▶ [WORK INSTRUCTION]: The required output is the exact run of lines below that opens at the line with "Lemma hex_encode_length b" and closes at the line with "VerifyManifest m (Some raw)".

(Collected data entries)

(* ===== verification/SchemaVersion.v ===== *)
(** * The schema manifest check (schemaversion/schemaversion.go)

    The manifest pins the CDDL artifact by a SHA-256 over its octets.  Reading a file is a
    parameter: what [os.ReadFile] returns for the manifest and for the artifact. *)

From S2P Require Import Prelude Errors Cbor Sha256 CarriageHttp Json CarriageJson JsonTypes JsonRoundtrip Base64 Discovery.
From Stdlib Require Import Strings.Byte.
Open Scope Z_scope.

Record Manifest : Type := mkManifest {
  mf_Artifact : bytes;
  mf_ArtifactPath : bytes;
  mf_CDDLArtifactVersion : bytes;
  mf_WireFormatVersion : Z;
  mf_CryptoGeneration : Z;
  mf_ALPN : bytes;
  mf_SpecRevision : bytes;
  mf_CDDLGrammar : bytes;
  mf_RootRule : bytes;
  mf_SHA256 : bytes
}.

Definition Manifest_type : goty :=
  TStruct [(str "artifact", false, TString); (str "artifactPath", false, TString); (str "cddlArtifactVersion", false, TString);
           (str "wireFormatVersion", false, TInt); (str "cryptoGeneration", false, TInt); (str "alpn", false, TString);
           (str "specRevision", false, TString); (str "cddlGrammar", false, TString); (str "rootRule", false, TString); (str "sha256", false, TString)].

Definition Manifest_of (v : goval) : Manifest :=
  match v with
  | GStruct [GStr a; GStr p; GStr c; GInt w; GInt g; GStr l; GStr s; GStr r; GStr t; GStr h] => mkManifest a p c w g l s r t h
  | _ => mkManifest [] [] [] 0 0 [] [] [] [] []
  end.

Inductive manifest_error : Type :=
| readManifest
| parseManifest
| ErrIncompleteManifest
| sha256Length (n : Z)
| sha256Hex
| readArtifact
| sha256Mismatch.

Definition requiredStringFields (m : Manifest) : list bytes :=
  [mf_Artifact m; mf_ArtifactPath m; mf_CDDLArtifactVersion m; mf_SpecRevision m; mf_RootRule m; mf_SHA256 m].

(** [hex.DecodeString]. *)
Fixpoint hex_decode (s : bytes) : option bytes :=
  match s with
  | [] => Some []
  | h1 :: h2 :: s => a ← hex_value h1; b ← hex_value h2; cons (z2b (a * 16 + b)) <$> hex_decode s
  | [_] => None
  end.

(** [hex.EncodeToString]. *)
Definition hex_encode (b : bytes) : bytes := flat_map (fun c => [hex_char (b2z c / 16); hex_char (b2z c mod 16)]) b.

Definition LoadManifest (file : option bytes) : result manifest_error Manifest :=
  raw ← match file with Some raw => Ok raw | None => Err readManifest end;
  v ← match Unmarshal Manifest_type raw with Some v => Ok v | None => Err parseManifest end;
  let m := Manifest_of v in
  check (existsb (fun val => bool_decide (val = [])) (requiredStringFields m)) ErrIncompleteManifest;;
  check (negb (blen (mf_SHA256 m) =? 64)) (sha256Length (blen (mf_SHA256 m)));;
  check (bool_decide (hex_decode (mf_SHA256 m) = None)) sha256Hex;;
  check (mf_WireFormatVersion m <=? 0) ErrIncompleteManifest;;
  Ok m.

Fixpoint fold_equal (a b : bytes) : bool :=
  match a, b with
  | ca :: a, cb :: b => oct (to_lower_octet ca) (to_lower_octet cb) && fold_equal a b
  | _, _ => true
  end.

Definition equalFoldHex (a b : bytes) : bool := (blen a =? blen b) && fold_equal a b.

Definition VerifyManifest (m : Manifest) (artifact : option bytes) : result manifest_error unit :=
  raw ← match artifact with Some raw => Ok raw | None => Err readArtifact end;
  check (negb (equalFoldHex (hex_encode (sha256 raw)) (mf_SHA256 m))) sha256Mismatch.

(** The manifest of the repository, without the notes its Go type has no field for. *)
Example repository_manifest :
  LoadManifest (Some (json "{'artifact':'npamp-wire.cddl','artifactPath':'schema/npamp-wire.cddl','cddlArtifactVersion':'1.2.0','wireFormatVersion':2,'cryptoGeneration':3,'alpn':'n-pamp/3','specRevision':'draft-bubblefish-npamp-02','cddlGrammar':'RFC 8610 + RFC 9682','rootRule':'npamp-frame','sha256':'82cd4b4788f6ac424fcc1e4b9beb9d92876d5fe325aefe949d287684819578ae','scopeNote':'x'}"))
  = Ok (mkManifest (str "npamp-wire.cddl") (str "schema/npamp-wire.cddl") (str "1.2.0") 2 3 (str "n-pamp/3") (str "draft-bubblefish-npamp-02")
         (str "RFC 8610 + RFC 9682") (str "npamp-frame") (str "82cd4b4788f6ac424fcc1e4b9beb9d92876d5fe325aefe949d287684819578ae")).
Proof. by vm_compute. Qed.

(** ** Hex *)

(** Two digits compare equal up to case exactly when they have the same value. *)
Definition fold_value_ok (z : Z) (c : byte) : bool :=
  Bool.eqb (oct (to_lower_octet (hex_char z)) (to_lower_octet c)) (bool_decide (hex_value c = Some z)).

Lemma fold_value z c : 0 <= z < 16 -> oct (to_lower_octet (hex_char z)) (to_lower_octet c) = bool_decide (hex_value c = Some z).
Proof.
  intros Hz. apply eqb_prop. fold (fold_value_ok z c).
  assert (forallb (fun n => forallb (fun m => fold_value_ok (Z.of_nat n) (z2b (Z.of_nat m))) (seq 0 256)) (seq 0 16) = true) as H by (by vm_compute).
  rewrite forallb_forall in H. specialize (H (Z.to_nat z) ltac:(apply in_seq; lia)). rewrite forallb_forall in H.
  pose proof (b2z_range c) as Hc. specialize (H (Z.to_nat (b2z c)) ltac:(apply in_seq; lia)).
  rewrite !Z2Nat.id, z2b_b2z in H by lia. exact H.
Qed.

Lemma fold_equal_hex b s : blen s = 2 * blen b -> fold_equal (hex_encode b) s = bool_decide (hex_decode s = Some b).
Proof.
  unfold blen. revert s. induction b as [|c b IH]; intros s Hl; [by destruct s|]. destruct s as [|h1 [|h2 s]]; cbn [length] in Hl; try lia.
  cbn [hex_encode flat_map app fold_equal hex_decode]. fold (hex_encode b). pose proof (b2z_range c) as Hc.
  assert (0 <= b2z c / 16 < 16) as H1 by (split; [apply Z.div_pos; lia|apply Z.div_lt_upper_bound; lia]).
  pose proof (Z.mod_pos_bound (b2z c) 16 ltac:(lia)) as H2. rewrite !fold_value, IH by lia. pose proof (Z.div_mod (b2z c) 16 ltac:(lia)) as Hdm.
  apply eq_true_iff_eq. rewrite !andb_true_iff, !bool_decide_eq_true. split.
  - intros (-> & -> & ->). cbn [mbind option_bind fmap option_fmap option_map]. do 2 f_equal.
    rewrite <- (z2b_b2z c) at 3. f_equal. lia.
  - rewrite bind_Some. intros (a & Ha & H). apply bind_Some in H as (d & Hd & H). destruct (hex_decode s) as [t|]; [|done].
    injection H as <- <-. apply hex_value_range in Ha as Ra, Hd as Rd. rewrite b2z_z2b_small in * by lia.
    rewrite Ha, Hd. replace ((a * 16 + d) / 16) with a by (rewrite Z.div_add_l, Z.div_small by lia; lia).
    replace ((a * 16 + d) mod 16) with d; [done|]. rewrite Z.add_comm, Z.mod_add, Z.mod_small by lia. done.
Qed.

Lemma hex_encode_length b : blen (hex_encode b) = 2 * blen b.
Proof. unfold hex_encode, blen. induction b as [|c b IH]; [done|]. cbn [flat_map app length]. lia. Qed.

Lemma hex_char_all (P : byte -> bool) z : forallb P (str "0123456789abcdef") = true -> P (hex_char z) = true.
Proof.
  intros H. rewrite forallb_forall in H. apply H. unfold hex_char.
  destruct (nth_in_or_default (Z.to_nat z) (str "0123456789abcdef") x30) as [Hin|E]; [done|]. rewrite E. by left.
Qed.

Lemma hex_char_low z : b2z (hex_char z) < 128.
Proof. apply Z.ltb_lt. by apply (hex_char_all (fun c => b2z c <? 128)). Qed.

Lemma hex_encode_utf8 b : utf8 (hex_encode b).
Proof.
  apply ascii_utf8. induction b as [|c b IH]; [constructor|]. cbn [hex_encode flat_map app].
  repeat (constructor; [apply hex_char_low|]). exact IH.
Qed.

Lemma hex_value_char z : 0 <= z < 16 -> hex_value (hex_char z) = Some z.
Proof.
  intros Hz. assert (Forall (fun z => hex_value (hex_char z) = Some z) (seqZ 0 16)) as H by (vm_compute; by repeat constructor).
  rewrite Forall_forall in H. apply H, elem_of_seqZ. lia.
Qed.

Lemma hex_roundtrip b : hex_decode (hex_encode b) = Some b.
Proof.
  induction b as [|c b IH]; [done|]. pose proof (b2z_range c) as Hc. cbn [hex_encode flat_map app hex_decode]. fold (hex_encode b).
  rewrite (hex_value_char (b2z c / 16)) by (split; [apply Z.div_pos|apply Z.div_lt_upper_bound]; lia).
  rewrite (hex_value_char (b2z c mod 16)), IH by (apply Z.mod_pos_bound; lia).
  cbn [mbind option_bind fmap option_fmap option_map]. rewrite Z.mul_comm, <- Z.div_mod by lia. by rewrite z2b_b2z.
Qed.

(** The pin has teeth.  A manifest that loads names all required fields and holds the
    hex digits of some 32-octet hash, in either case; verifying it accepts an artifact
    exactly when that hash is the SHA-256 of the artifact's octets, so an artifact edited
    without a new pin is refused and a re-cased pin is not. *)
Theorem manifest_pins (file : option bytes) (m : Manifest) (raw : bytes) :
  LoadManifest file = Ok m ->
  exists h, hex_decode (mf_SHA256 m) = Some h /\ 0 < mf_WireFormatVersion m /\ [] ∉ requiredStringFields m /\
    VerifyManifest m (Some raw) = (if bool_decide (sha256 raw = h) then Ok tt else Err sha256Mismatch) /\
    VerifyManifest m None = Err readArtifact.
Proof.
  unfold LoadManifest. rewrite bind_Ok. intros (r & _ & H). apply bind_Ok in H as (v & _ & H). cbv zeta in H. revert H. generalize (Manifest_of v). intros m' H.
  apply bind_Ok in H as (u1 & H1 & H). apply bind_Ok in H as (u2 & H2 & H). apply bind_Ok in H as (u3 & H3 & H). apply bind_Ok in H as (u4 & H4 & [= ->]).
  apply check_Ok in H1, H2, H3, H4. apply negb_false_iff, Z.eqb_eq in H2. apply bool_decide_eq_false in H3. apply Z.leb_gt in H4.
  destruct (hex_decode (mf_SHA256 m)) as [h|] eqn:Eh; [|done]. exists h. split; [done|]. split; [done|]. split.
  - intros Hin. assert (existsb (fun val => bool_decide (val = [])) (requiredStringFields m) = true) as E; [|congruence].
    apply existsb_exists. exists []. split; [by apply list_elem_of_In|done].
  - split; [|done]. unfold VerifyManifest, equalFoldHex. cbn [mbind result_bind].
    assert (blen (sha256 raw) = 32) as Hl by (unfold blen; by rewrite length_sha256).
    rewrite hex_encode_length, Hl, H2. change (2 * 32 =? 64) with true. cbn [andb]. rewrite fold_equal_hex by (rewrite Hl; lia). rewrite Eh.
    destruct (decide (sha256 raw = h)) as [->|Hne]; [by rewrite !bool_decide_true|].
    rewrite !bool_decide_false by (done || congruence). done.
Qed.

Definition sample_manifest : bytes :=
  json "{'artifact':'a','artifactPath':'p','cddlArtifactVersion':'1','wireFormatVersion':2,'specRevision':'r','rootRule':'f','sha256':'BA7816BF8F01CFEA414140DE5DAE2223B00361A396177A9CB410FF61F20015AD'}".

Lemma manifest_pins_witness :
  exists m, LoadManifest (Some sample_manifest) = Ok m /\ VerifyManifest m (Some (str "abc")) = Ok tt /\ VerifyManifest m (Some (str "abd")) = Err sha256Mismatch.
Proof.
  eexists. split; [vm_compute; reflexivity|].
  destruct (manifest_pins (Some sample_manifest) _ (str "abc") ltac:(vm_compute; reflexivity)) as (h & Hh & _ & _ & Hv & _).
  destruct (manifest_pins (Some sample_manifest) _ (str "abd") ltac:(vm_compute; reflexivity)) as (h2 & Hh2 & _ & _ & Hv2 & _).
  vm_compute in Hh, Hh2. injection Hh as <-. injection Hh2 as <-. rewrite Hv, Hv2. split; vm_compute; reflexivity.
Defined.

▶ [OUTPUT FOR THIS TASK]:
Lemma hex_encode_length b : blen (hex_encode b) = 2 * blen b.
Proof. unfold hex_encode, blen. induction b as [|c b IH]; [done|]. cbn [flat_map app length]. lia. Qed.

Lemma hex_char_all (P : byte -> bool) z : forallb P (str "0123456789abcdef") = true -> P (hex_char z) = true.
Proof.
  intros H. rewrite forallb_forall in H. apply H. unfold hex_char.
  destruct (nth_in_or_default (Z.to_nat z) (str "0123456789abcdef") x30) as [Hin|E]; [done|]. rewrite E. by left.
Qed.

Lemma hex_char_low z : b2z (hex_char z) < 128.
Proof. apply Z.ltb_lt. by apply (hex_char_all (fun c => b2z c <? 128)). Qed.

Lemma hex_encode_utf8 b : utf8 (hex_encode b).
Proof.
  apply ascii_utf8. induction b as [|c b IH]; [constructor|]. cbn [hex_encode flat_map app].
  repeat (constructor; [apply hex_char_low|]). exact IH.
Qed.

Lemma hex_value_char z : 0 <= z < 16 -> hex_value (hex_char z) = Some z.
Proof.
  intros Hz. assert (Forall (fun z => hex_value (hex_char z) = Some z) (seqZ 0 16)) as H by (vm_compute; by repeat constructor).
  rewrite Forall_forall in H. apply H, elem_of_seqZ. lia.
Qed.

Lemma hex_roundtrip b : hex_decode (hex_encode b) = Some b.
Proof.
  induction b as [|c b IH]; [done|]. pose proof (b2z_range c) as Hc. cbn [hex_encode flat_map app hex_decode]. fold (hex_encode b).
  rewrite (hex_value_char (b2z c / 16)) by (split; [apply Z.div_pos|apply Z.div_lt_upper_bound]; lia).
  rewrite (hex_value_char (b2z c mod 16)), IH by (apply Z.mod_pos_bound; lia).
  cbn [mbind option_bind fmap option_fmap option_map]. rewrite Z.mul_comm, <- Z.div_mod by lia. by rewrite z2b_b2z.
Qed.

(** The pin has teeth.  A manifest that loads names all required fields and holds the
    hex digits of some 32-octet hash, in either case; verifying it accepts an artifact
    exactly when that hash is the SHA-256 of the artifact's octets, so an artifact edited
    without a new pin is refused and a re-cased pin is not. *)
Theorem manifest_pins (file : option bytes) (m : Manifest) (raw : bytes) :
  LoadManifest file = Ok m ->
  exists h, hex_decode (mf_SHA256 m) = Some h /\ 0 < mf_WireFormatVersion m /\ [] ∉ requiredStringFields m /\
    VerifyManifest m (Some raw) = (if bool_decide (sha256 raw = h) then Ok tt else Err sha256Mismatch) /\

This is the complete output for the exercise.